Sempre a proposito di “form che mi piace compilare“, affrontiamo uno degli aspetti legati al design, non inteso all’italiana (la casa di design, il cibo di design, il cane di design) ma all’anglosassone: la ricerca della sintesi perfetta tra forma e funzione. Parliamo quindi della forma delle form (che la funzione ce la giochiamo tutta durante lo speach alla conferenza), l’aspetto puramente estetico, avulso dal suo perché e in intimità con il suo per come.

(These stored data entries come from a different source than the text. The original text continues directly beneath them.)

Definition updates (calls : list Call) : nat := length (List.filter is_update calls).

Definition launches (flags : list bool) : nat := length (List.filter id flags).

End Spring.

End Hooks.

(* ===================================================================== *)
(** * Properties                                                           *)
(* ===================================================================== *)

(** ** Serialisation round trip *)

Module ObjectsSpec.
Import JS Objects.

Lemma js_or_idem v d : js_or (js_or v d) d = js_or v d.
Proof.
  unfold js_or. destruct (truthy v) eqn:E; [by rewrite E|]. by destruct (truthy d).
Qed.

Lemma js_nullish_idem v d : js_nullish (js_nullish v d) d = js_nullish v d.
Proof. destruct v; simpl; try done; by destruct d. Qed.

Lemma js_or_truthy v d d' : truthy d = true → js_or (js_or v d) d' = js_or v d.
Proof.
  unfold js_or. intros Hd. destruct (truthy v) eqn:E; [by rewrite E|]. by rewrite Hd.
Qed.

Lemma js_nullish_number v q d :
  js_nullish (js_nullish v (JNumber q)) d = js_nullish v (JNumber q).
Proof. by destruct v. Qed.

Lemma get_insert_eq (o : jsobject) k v : get (<[k := v]> o) k = v.
Proof. unfold get. by rewrite lookup_insert_eq. Qed.

Lemma get_insert_ne (o : jsobject) k k' v : k ≠ k' → get (<[k := v]> o) k' = get o k'.
Proof. intros. unfold get. by rewrite lookup_insert_ne. Qed.

Lemma get_empty k : get ∅ k = JUndefined.
Proof. unfold get. by rewrite lookup_empty. Qed.

(** Reads of object literals, and the defaults applied a second time. *)
Ltac js_simpl :=
  repeat first
    [ rewrite get_insert_eq
    | rewrite get_insert_ne by done
    | rewrite get_empty
    | rewrite js_or_idem
    | rewrite js_nullish_idem
    | rewrite js_nullish_number
    | rewrite js_or_truthy by done ].

Ltac round_trip_unfold :=
  cbv beta iota zeta delta
    [same_entity round_trip new serialize deserialize
     Ball_new Ramp_new Conveyor_new Fan_new Spring_new Gear_new Pulley_new
     Trampoline_new Domino_new Balloon_new Bucket_new Candle_new Rope_new
     Scissors_new Mouse_new set_field field BaseObject_new
     with_options BaseObject_serialize pose_options dget
     kind _x _y _angle _isFixed _options fields
     d_type d_x d_y d_angle d_isFixed d_options].

(** X1: every class but [Balloon] passes each option its constructor reads
    through [serialize] and [deserialize]: a freshly built object comes back
    with its kind, pose, fixed flag and option fields. *)
Lemma round_trip_but_balloon (k : Kind) x y options rnd rnd' :
  k ≠ Balloon →
  same_entity (round_trip (new k x y options rnd) rnd') (new k x y options rnd).
Proof.
  intros Hk. destruct k; try done; clear Hk.
  all: round_trip_unfold; js_simpl; repeat split; done.
Qed.
(** C10.  A selector other than [IMX_TRIP_PASSIVE], declared or not, makes
    [tmu_get_trend] compare against the critical trip temperature; and a
    selector that is neither declared value makes [tmu_set_trip_temp]
    return 0 with the structure, both thresholds included, unchanged. *)
Theorem C10_other_selectors tmu trip trend temp :
  trip <> IMX_TRIP_PASSIVE ->
  tmu_get_trend tmu trip trend = tmu_get_trend tmu IMX_TRIP_CRITICAL trend /\
  (forall tz, tzd tmu = Some tz ->
     tmu_get_trend tmu trip trend =
       (0, if temperature tz >=?
              Int.ssub (temp_critical tmu) IMX_TEMP_PASSIVE_COOL_DELTA
           then THERMAL_TREND_RAISE_FULL else THERMAL_TREND_DROP_FULL)) /\
  (trip <> IMX_TRIP_CRITICAL ->
     tmu_set_trip_temp tmu trip temp = (0, tmu)).
Proof.
  intros Hp. apply Z.eqb_neq in Hp. split; [|split].
  - unfold tmu_get_trend. rewrite Hp. reflexivity.
  - intros tz Hz. rewrite (tmu_get_trend_registered tmu tz trip trend Hz).
    rewrite Hp. reflexivity.
  - intros Hc. apply Z.eqb_neq in Hc.
    unfold tmu_set_trip_temp. rewrite Hc, Hp. reflexivity.
Qed.

Lemma C10_other_selectors_witness :
  7 <> IMX_TRIP_PASSIVE /\
  tmu_get_trend (tmu_sample false 0 90000) 7 THERMAL_TREND_STABLE
    = tmu_get_trend (tmu_sample false 0 90000) IMX_TRIP_CRITICAL
        THERMAL_TREND_STABLE /\
  tmu_set_trip_temp (tmu_sample false 0 90000) 7 1234
    = (0, tmu_sample false 0 90000).
Proof.
  assert (Hp : 7 <> IMX_TRIP_PASSIVE) by discriminate.
  destruct (C10_other_selectors (tmu_sample false 0 90000) 7
              THERMAL_TREND_STABLE 1234 Hp) as (Htrend & _ & Hset).
  split; [exact Hp | split; [exact Htrend|]].
  apply Hset. discriminate.
Defined.

(* ===================================================================== *)
(** ** Calibration failures during initialization (7) *)

(** C7 as stated fails on the log: a fuse byte of zero is absorbed (status
    0, uncalibrated mode), but besides the warning the probe function logs
    a message at error level. *)
Lemma C7_zero_fuse_logs_at_error_level :
  let res := imx8mm_tmu_probe (platform_ok true 0x8000)
               (machine_reg (0x8000 + OCOTP_TMU_CALIB) 0) in
  status res = 0 /\
  option_map calibration_of (instance_of (output res)) = Some Uncalibrated /\
  count (is_log KERN_ERR) (trace (final res)) = 1%nat /\
  In (EvLog KERN_ERR "invalid sensor calibration data" [])
     (trace (final res)).
Proof.
  cbv zeta. vm_compute. repeat split.
  right. right. right. left. reflexivity.
Qed.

Abbiamo preso in considerazione alcune form nei siti di nostri colleghi stranieri più o meno noti. Parliamo di cinque form di contatto, quelle che possono trasformare una user experience in una prospect experience, o ancora meglio in una customer experience (dopo di che voi – che siete al di là della form – sarete lieti di fare una bellissima billing experience).
In verità, lo ammettiamo. Non si tratta di “form che fanno la storia delle form“... Però hanno aspetti curiosi o degni di nota dal punto di vista della loro piacevolezza, dimensione che abbiamo privilegiato in questo caso, giusto per essere frivolissimi, come il momento storico esige. E inoltre: questo post è gratuito, che volete di più?
Happy Cog
http://www.happycog.com
La pagina Contacts di Happy Cog, una delle più blasonate agenzie web americane, è ovviamente un capolavoro di eleganza ed efficacia. Non è solamente un compendio di riferimenti (mail, indirizzi, telefono...) ma un vero e proprio how-to, che ti rende consapevole di quello che stai per fare.

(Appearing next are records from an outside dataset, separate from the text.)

(** The four scores the callers average, and the overall score, in any
    bundle [analyze_answer] returns. *)
Lemma bundle_scores answer question video_data duration b :
  analyze_answer answer question video_data duration = Ok b →
  ∃ c cl s p o,
    field b "content_quality" "quality_score" = Some (VNum c)
    ∧ field b "clarity" "clarity_score" = Some (VNum cl)
    ∧ field b "sentiment" "confidence_level" = Some (VNum s)
    ∧ field b "professionalism" "professionalism_score" = Some (VNum p)
    ∧ b !! "overall_score" = Some (VNum o)
    ∧ (0 <= PyNum.to_Q c <= 100)%Q ∧ (0 <= PyNum.to_Q cl <= 100)%Q
    ∧ (0 <= PyNum.to_Q s <= 100)%Q ∧ (0 <= PyNum.to_Q p <= 100)%Q
    ∧ (0 <= PyNum.to_Q o <= 100)%Q.
Proof.
  intros Hb. destruct (is_blank answer) eqn:Hblank.
  - unfold analyze_answer in Hb. rewrite Hblank in Hb. injection Hb as <-.
    exists (PyNum.Int 0), (PyNum.Int 0), (PyNum.Int 0), (PyNum.Int 0),
      (PyNum.Int 0).
    repeat split; reflexivity || (by apply int_bounds) || done.
  - destruct (facial_analysis video_data) as [fd|e] eqn:Hfd.
    2: { rewrite (analyze_answer_raises _ _ _ _ e Hblank Hfd) in Hb.
         discriminate. }
    destruct (facial_analysis_confidence _ _ Hfd) as (nf & Hnf & Hnfb).
    destruct (analyze_answer_nonblank answer question video_data duration
                fd nf Hblank Hfd Hnf)
      as (b' & Hb' & _ & Hcq & Hse & _ & Hcl & Hpr & _ & _ & Hov).
    rewrite Hb in Hb'. injection Hb' as <-.
    exists (PyNum.Int (quality_score answer)),
      (PyNum.Int (clarity_score answer)),
      (PyNum.round 1 (sentiment_confidence answer)),
      (PyNum.Int (prof_score answer)).
    eexists. rewrite (field_of_part _ _ _ _ Hcq), (field_of_part _ _ _ _ Hcl),
      (field_of_part _ _ _ _ Hse), (field_of_part _ _ _ _ Hpr).
    split; [reflexivity|]. split; [reflexivity|]. split; [reflexivity|].
    split; [reflexivity|]. split; [exact Hov|].
    split; [apply int_bounds, quality_score_bounds|].
    split; [apply int_bounds, clarity_score_bounds|].
    split; [apply round_bounds, clamp_bounds|].
    split; [apply int_bounds, prof_score_bounds|].
    cbn [PyNum.to_Q].
    apply round_float_1_bounds, weighted_sum_bounds;
      try (apply (int_bounds _ (quality_score_bounds _))
           || apply (int_bounds _ (clarity_score_bounds _))
           || apply (int_bounds _ (prof_score_bounds _))
           || apply (int_bounds _ (fluency_score_bounds _ _))
           || apply round_bounds, relevance_bounds
           || apply round_bounds, clamp_bounds
           || done).
Qed.

Lemma get_feedback_empty_analysis :
  get_feedback _get_empty_analysis = Raise (KeyError "filler_word_count").
Proof. reflexivity. Qed.

Lemma analyze_answer_blank_placeholder answer question video_data duration :
  is_blank answer = true →
  analyze_answer answer question video_data duration
  = Ok _get_empty_analysis.
Proof. intros Hblank. unfold analyze_answer. by rewrite Hblank. Qed.

(** A submission to a session that has a current question, with an answer
    that passes the guard. *)
Lemma submit_answer_nonblank now store session_id data s q :
  store !! session_id = Some s →
  App.questions s !! App.current_question s = Some q →
  is_blank (default "" (App.sub_answer data)) = false →
  ∃ score analysis feedback,
    App.submit_answer now store session_id data
    = (App.Accepted (VNum score) (take 3 feedback)
         (bool_decide (length (App.questions s)
                       ≤ S (App.current_question s))),
       <[session_id :=
           {| App.resume_text := App.resume_text s;
              App.jd_text := App.jd_text s;
              App.questions := App.questions s;
              App.answers :=
                App.answers s
                ++ [{| App.a_question := App.q_question q;
                       App.a_answer := default "" (App.sub_answer data);
                       App.a_duration :=
                         default (VInt 0) (App.sub_duration data);
                       App.a_analysis := analysis;
                       App.a_feedback := feedback;
                       App.a_timestamp := now |}];
              App.current_question := S (App.current_question s);
              App.created_at := App.created_at s |}]> store)
    ∧ analyze_answer (default "" (App.sub_answer data)) (App.q_question q)
        None 0 = Ok analysis
    ∧ get_feedback analysis = Ok feedback
    ∧ analysis !! "overall_score" = Some (VNum score)
    ∧ (0 <= PyNum.to_Q score <= 100)%Q
    ∧ 1 ≤ length feedback ≤ 5.
Proof.
  intros Hs Hq Hblank.
  destruct (analyze_answer_total (default "" (App.sub_answer data))
              (App.q_question q) None 0 I) as [b Hb].
  destruct (bundle_scores _ _ _ _ _ Hb)
    as (_ & _ & _ & _ & o & _ & _ & _ & _ & Hov & _ & _ & _ & _ & Ho).
  destruct (get_feedback_nonblank _ _ _ _ _ Hblank Hb)
    as (feedback & Hfb & Hlen).
  exists o, b, feedback. unfold App.submit_answer.
  rewrite Hs. cbv zeta. rewrite Hq, Hb, Hfb. unfold Py.getitem.
  rewrite Hov. done.
Qed.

Nel ritaglio qui sotto, si comincia già a selezionare la tipologia del cliente (vedi la prima voce “How much do your projects cost?” casomai vi fosse venuta voglia di scrivergli) e nella parte destra viene presentata la form di contatto. Da notare: nessuna etichetta esterna ai campi. Quando ci si posiziona in uno di essi scompare il tip che suggerisce cosa inserire. Molto elegante, ma attenzione a non abusarne: in genere questo tipo di impostazione funziona solo per form molto brevi, perché una volta compilate non è poi possibile risalire al loro significato originario, se non cancellando quello che si è scritto (decisamente non alla portata di un utente “medio”. Ma probabilmente l’utente medio non spende “a partire da” 100.000$, quindi possiamo supporre che questa form sia stata progettata sull’utente “medio” di questo sito. Anything else?...).
Razorfish
http://www.razorfish.com
Chi non conosce Razorfish?
Ok, facciamo un a-capo dopo questo silenzio imbarazzato. Ma per noi web-cosi degli anni ’60, Razorfish rappresentava la sintesi stessa della new economy, tutta startup e gatti di nome Pixel che dormivano la notte a fianco agli strapagati fighetti web designer 19enni (notate un velo di rancore?).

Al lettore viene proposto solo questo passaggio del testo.